ABOUT THIS EXERCISE:
Reproduce, exactly, the lines of the material below from the line containing "Lemma map_page_walk R" through the line containing "((truthy (Z.land flags", with both end lines included and nothing else.

DATA FOR THIS EXERCISE:
[Start of Attachment]

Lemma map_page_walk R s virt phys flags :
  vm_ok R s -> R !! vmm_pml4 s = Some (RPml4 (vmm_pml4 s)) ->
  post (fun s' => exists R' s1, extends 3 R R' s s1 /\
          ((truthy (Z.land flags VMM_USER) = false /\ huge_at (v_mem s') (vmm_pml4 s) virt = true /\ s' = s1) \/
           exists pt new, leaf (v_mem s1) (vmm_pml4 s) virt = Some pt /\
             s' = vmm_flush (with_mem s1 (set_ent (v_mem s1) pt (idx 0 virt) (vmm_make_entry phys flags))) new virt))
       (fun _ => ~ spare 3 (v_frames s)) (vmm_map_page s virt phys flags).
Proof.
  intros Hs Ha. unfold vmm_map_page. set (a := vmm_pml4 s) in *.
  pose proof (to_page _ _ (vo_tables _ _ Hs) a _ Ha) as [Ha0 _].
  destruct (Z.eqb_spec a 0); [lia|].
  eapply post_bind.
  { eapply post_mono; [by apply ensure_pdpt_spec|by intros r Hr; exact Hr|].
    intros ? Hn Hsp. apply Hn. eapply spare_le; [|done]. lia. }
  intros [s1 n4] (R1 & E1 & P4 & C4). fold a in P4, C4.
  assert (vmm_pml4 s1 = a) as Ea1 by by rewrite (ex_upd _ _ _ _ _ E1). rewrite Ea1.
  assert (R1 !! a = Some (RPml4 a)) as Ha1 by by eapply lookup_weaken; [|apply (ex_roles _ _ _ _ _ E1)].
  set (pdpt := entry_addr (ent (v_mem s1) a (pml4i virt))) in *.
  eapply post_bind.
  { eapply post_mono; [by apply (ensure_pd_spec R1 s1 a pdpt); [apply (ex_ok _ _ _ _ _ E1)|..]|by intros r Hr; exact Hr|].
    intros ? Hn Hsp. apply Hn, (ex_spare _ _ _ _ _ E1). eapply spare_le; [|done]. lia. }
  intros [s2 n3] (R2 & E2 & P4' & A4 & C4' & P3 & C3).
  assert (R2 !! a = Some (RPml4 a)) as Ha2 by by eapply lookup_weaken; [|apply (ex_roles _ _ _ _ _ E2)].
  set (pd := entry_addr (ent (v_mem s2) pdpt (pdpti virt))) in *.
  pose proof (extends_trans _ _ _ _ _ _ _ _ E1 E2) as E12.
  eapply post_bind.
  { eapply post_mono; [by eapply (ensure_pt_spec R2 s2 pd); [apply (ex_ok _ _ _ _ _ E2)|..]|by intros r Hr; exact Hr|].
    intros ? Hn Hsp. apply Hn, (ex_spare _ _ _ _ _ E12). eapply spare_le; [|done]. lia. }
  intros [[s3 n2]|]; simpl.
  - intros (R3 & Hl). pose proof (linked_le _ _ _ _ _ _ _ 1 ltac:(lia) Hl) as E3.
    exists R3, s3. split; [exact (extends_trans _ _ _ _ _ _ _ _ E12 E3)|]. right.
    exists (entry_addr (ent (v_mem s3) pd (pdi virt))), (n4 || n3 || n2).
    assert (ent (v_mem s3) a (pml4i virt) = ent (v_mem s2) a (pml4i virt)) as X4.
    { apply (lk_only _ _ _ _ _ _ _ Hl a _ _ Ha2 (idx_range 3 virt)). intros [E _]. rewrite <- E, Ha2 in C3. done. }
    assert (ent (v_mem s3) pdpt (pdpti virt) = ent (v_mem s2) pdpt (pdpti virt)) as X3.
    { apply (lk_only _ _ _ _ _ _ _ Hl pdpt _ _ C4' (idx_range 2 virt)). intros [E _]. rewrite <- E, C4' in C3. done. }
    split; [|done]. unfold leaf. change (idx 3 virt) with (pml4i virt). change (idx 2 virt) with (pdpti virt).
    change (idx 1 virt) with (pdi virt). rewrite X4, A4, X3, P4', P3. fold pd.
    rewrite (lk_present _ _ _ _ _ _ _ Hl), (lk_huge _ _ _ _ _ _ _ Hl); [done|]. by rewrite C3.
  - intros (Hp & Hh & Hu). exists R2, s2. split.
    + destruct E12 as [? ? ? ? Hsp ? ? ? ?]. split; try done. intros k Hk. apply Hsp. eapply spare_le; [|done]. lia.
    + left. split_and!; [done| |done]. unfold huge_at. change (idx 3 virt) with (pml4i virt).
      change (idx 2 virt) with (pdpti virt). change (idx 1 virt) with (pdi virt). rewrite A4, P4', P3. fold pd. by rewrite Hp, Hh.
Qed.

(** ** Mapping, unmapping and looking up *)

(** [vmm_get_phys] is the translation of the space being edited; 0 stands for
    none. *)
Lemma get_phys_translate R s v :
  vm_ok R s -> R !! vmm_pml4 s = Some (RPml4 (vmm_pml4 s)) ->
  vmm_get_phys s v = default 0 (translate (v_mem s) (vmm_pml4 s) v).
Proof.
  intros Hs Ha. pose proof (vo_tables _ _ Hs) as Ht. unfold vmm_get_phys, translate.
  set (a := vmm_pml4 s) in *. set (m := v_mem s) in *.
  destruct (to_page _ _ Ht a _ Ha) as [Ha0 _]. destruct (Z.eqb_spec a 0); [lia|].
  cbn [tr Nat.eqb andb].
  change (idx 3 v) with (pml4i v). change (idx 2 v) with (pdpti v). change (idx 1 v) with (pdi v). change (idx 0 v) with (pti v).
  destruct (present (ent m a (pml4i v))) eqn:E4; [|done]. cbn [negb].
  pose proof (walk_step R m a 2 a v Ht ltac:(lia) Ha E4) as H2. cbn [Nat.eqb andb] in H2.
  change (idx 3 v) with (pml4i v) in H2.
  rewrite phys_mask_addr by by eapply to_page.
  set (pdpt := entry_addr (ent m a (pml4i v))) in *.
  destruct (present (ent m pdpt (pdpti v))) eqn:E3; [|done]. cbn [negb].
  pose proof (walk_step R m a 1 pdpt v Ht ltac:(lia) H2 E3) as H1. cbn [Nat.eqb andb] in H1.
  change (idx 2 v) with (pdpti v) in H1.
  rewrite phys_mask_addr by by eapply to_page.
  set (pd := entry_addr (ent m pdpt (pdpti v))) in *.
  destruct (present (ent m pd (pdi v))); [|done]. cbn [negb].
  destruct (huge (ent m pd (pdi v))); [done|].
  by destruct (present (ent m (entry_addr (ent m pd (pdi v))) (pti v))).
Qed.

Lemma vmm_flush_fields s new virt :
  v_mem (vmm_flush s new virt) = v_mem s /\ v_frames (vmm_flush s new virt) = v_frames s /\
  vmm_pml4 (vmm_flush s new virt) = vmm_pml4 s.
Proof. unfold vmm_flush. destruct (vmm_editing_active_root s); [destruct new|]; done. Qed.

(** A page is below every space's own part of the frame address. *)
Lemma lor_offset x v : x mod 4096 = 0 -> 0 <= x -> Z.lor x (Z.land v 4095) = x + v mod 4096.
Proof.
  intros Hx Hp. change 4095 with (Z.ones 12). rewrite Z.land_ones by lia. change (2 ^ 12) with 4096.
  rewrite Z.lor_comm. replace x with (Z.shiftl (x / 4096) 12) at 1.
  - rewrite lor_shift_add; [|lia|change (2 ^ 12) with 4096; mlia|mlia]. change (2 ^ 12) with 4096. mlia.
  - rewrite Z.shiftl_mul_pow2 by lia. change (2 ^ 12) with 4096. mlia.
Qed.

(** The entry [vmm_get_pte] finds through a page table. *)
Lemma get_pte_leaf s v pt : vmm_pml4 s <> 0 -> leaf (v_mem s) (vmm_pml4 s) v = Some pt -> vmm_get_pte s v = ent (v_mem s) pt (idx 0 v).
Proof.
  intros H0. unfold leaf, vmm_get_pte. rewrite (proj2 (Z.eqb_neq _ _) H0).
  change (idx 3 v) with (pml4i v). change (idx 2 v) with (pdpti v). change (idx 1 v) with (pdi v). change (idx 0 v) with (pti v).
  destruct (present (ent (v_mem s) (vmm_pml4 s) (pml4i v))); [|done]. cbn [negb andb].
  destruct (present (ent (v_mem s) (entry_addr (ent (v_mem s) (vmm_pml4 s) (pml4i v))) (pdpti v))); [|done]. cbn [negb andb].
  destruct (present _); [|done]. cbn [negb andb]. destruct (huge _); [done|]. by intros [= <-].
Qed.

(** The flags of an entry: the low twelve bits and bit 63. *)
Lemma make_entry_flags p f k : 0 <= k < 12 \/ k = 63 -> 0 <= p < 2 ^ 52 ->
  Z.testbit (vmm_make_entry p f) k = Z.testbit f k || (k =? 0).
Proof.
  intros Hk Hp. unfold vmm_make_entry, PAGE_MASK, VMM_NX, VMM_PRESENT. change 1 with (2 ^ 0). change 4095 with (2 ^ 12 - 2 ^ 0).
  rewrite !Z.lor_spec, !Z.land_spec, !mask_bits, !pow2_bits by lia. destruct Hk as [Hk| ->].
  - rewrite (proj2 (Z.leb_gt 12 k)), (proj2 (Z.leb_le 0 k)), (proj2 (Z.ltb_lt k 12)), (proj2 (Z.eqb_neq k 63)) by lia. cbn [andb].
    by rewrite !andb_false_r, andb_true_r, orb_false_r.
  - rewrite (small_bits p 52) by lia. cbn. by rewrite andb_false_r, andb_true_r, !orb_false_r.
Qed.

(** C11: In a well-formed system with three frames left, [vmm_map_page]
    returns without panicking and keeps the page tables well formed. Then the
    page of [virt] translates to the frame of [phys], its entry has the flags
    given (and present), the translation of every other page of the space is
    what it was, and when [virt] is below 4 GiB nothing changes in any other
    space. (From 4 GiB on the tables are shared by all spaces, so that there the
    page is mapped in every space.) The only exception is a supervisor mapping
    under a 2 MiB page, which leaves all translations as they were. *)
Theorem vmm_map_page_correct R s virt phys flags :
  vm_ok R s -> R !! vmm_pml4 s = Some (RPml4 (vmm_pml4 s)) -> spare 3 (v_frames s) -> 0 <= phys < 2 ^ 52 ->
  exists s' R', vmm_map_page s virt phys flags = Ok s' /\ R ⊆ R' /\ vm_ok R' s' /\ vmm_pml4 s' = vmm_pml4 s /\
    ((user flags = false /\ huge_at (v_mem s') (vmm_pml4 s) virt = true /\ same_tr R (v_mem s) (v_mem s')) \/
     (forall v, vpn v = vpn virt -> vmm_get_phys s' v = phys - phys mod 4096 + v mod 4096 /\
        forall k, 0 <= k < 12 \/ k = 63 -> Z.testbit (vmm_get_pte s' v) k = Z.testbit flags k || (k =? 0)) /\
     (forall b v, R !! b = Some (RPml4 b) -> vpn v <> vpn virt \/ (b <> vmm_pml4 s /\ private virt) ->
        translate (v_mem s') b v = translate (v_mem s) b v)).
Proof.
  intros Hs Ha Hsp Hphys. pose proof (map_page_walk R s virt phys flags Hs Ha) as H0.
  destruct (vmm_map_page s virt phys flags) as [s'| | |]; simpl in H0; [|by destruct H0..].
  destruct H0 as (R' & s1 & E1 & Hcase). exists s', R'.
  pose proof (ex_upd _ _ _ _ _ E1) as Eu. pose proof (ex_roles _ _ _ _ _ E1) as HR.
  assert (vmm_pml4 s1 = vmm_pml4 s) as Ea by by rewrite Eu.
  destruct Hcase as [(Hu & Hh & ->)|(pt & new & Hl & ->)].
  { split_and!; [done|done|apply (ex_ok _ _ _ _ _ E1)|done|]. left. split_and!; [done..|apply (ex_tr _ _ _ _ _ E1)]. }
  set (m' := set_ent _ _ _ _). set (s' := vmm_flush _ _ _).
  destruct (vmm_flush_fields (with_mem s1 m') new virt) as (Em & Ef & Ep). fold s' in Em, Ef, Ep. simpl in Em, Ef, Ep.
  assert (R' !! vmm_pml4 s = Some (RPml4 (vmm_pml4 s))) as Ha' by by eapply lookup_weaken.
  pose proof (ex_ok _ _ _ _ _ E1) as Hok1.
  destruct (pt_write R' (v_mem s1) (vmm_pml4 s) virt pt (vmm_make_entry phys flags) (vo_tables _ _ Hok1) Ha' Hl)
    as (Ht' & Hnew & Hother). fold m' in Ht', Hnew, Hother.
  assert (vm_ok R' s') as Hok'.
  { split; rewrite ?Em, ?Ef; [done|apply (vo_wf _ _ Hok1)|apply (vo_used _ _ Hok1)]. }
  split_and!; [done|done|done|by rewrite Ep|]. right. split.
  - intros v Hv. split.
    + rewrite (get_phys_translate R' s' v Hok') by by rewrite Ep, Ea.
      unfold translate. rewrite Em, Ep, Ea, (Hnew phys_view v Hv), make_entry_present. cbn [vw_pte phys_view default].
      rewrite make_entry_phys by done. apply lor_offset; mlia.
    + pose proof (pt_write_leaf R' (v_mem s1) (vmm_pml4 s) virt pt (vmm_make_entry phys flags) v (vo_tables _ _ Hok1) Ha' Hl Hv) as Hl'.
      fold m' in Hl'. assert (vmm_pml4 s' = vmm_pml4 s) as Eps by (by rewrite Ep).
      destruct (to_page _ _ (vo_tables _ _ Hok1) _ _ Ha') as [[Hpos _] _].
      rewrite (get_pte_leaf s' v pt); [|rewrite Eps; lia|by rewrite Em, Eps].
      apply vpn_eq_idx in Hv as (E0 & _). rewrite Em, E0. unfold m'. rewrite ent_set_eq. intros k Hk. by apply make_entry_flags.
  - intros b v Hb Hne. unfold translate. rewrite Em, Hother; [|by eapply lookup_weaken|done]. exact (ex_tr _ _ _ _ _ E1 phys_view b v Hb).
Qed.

[End of Attachment]
[Start of Attachment]

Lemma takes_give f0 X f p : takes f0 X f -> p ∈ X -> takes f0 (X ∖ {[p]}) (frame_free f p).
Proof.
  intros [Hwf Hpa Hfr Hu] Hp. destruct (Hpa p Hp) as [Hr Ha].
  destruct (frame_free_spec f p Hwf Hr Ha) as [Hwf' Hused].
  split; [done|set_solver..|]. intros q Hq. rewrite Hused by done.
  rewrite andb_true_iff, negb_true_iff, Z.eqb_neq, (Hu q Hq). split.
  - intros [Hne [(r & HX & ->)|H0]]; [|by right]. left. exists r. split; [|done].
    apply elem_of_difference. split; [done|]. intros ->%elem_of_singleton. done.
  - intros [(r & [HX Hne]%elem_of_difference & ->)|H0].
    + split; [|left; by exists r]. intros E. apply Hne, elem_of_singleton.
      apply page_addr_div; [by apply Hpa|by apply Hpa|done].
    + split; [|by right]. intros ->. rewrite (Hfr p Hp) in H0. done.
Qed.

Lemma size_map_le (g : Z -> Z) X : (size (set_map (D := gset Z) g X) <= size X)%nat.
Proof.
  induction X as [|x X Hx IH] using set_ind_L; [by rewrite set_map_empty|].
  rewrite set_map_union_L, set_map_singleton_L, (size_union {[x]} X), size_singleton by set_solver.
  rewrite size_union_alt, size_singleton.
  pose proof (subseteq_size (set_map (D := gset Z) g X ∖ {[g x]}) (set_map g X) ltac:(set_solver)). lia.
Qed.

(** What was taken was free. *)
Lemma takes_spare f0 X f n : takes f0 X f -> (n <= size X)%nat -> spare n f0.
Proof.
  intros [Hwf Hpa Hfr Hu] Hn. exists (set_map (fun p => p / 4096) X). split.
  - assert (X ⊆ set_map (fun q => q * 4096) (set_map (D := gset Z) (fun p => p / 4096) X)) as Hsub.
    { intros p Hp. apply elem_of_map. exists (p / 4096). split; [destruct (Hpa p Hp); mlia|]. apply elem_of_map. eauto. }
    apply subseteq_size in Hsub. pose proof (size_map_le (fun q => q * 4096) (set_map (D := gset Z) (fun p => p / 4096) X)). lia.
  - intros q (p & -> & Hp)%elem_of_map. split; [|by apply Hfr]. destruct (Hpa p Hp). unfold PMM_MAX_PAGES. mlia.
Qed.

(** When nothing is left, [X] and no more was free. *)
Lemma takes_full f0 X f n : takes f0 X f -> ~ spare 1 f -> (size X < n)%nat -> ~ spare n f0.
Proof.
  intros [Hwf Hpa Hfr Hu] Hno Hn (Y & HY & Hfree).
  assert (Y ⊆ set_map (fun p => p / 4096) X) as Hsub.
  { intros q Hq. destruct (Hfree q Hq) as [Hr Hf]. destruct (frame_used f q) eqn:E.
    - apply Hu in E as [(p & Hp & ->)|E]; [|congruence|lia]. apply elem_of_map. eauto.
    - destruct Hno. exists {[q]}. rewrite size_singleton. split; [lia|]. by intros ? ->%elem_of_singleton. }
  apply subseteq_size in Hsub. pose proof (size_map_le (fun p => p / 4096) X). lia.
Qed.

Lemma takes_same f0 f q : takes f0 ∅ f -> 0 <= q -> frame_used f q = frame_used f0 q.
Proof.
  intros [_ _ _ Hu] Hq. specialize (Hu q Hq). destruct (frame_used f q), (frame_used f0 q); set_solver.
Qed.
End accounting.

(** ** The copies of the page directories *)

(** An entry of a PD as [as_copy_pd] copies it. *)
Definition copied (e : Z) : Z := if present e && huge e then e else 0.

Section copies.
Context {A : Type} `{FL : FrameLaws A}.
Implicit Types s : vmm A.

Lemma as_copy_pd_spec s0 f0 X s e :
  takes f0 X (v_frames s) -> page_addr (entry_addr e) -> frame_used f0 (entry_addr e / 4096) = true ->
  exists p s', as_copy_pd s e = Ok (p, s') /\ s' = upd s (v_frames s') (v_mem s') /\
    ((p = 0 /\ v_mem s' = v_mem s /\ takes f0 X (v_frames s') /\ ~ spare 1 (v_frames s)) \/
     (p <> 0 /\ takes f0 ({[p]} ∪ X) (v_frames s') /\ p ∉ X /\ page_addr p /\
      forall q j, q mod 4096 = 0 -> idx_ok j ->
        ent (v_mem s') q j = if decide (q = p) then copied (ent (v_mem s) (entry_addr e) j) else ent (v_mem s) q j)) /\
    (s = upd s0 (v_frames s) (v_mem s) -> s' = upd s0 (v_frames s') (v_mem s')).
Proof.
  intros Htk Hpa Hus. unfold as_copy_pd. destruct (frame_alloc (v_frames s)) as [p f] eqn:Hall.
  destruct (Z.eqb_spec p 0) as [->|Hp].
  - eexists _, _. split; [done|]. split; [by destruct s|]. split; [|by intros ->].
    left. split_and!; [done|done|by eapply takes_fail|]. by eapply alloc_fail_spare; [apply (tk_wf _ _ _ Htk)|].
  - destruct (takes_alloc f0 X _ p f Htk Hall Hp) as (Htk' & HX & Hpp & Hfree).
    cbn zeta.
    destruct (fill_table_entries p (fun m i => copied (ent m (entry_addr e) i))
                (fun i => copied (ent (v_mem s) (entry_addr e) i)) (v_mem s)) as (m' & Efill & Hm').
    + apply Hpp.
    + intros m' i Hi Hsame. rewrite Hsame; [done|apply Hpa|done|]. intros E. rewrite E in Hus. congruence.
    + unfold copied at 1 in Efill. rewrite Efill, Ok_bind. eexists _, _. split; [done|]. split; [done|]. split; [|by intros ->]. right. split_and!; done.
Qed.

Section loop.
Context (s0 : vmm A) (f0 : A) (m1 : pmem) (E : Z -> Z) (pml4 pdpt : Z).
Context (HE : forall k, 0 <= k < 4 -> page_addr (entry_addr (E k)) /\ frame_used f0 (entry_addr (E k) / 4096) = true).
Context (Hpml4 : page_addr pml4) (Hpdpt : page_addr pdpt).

[End of Attachment]

WRITTEN RESPONSE:
Lemma map_page_walk R s virt phys flags :
  vm_ok R s -> R !! vmm_pml4 s = Some (RPml4 (vmm_pml4 s)) ->
  post (fun s' => exists R' s1, extends 3 R R' s s1 /\
          ((truthy (Z.land flags VMM_USER) = false /\ huge_at (v_mem s') (vmm_pml4 s) virt = true /\ s' = s1) \/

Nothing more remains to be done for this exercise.